The culture of secrecy that prevailed in the former Soviet Union prevented criticism. Admission of failure was not considered possible or was at best tantamount to political suicide. It was therefore difficult to admit that even in the best Soviet system something could be found wanting. Studies of the reliability of vital statistics were rare. The Russian and French team found four studies of reliability of causes of death.5 They concluded that although the proportion of error was often high, especially in rural areas, these were mostly confined inside a large diagnostic category. Therefore by using a whole ICD chapter one avoids the risk of recording bias.

We recently conducted a literature review in Russian and Ukrainian languages of studies of death certificate reliability and identified 10 papers published between 1963 and 1991—that is, during the Soviet period.6-15 Without going into too much detail, the first striking feature of all 10 studies is the poor quality of the reporting and the lack of clarity. Only five studies actually give the total number of cases reviewed, and although most of them present their results using percentages, sometimes only absolute figures are given. Criteria used to ascertain data quality vary, but half of the studies use necropsy reports as a gold standard to measure validity despite the fact that the earliest study already demonstrated a high proportion of errors in necropsy protocol, indicating either unwillingness or difficulty in accessing even Soviet literature.

For all their shortcomings, the studies paint a grim picture of data reliability in the former Soviet Union. While it is true that most errors occur within a particular disease category, inter category misclassification is not rare. For example, Smirnovaet al report that 366 (12.7%) of the 2886 cardiovascular deaths they investigated were in fact poisonings, while 286 deaths (9.9%) were attributable to cancer.15 A necropsy is by no mean a guarantee of reliability apparently for two reasons: pathologists and forensic doctors are themselves likely to erroneously diagnose the cause of death and according to Bystrovaet al the referring physicians do not always wait for the necropsy results before filling in a death certificate.6 Finally, coding errors also frequently occur.7 9 10

Many epidemiological and demographic studies are based on routinely collected vital statistics. It seems that the rare studies that have investigated reliability of these statistics find them wanting. There are various reasons for this: the training of physicians might have been inadequate, particularly regarding coding; poor salary and working conditions do not encourage best practice; and official pressure of heath authorities also influenced reliability of death certification. The official doctrine about the advantage of a socialist lifestyle and Soviet health system had to be proved by vital statistics. For the time being, scientists will have to use these data but must be aware of their possible flaws. Immediate attention must be paid to data quality improvement, although the introduction of ICD10 in many countries is likely to increase the occurrence of coding error in the near future.

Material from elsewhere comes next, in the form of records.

(** * Lix Cache: the TypeScript client's batching and single-flight engine

    A shallow embedding of [lix-cache-sdk/src/client.ts] (class [LixCache]),
    of the HTTP transport it calls ([HttpClient.request]) and of the two
    routes of the Elixir server it talks to ([POST /cache/batch] and
    [GET /cache/scan]), followed by the properties of the engine.

    JavaScript runs the client on one thread.  Every [async] method is cut
    at its [await]s into frames; promise objects live in a heap indexed by
    allocation order; the microtask queue is a list served first-in
    first-out.  The world outside the client (application code, the
    network, the producers handed to [remember], the clock) acts through
    events. *)

From Stdlib Require Import ZArith Lia Ascii.
From stdpp Require Import gmap strings list fin_maps relations pretty.

Local Open Scope string_scope.
Local Open Scope list_scope.
Local Open Scope Z_scope.

Set Warnings "-register-all".

(** ** JavaScript values *)

(** What a cache entry, a producer result or a promise may hold.  [VFun] is
    the closure [getBy] returned by [rememberAll].  Numbers are the
    integers, which JavaScript writes in decimal notation as long as they
    stay below [10 ^ 21] in size; an object is the list of its own
    properties, in the order JavaScript goes through them.  No test of the
    client looks at that order and the server's maps do not keep it, so
    objects are meant up to it. *)
Inductive Value :=
| VUndefined
| VNull
| VBool (b : bool)
| VNum (n : Z)
| VStr (s : string)
| VArr (elements : list Value)
| VObj (fields : list (string * Value))
| VFun (f : string → Value).

(** [v !== null] *)
Definition not_null (v : Value) : bool :=
  match v with VNull => false | _ => true end.

(** [value === undefined ? null : value] *)
Definition undefined_to_null (v : Value) : Value :=
  match v with VUndefined => VNull | _ => v end.

(** JavaScript truthiness, for [if (markerExists)] and [a || b]. *)
Definition truthy (v : Value) : bool :=
  match v with
  | VUndefined | VNull => false
  | VBool b => b
  | VNum n => negb (n =? 0)
  | VStr s => negb (String.eqb s "")
  | _ => true
  end.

Without even going into the sophisticated methods mentioned by Vlassov, the teaching of epidemiology has to be greatly developed to introduce the study of non-communicable diseases, which are by far the most important causes of death in the former Soviet Union. This is even more important given the still not fully understood recent fluctuations of cardiovascular disease mortality. New concepts, such as the study of socioeconomic inequalities, denied during the Soviet period, will have to be introduced. It is also highly desirable, in the former Soviet Union as in the West, that the study of epidemiology is opened up to non-medical specialists.

Finally, epidemiological and demographic study results will have to be fed to policy makers to develop an adequate public health strategy so desperately lacking in many countries of the region. In other words, instead of the doctrine influencing science, science will have to inform the doctrine. This might take a long time. Old habits die hard.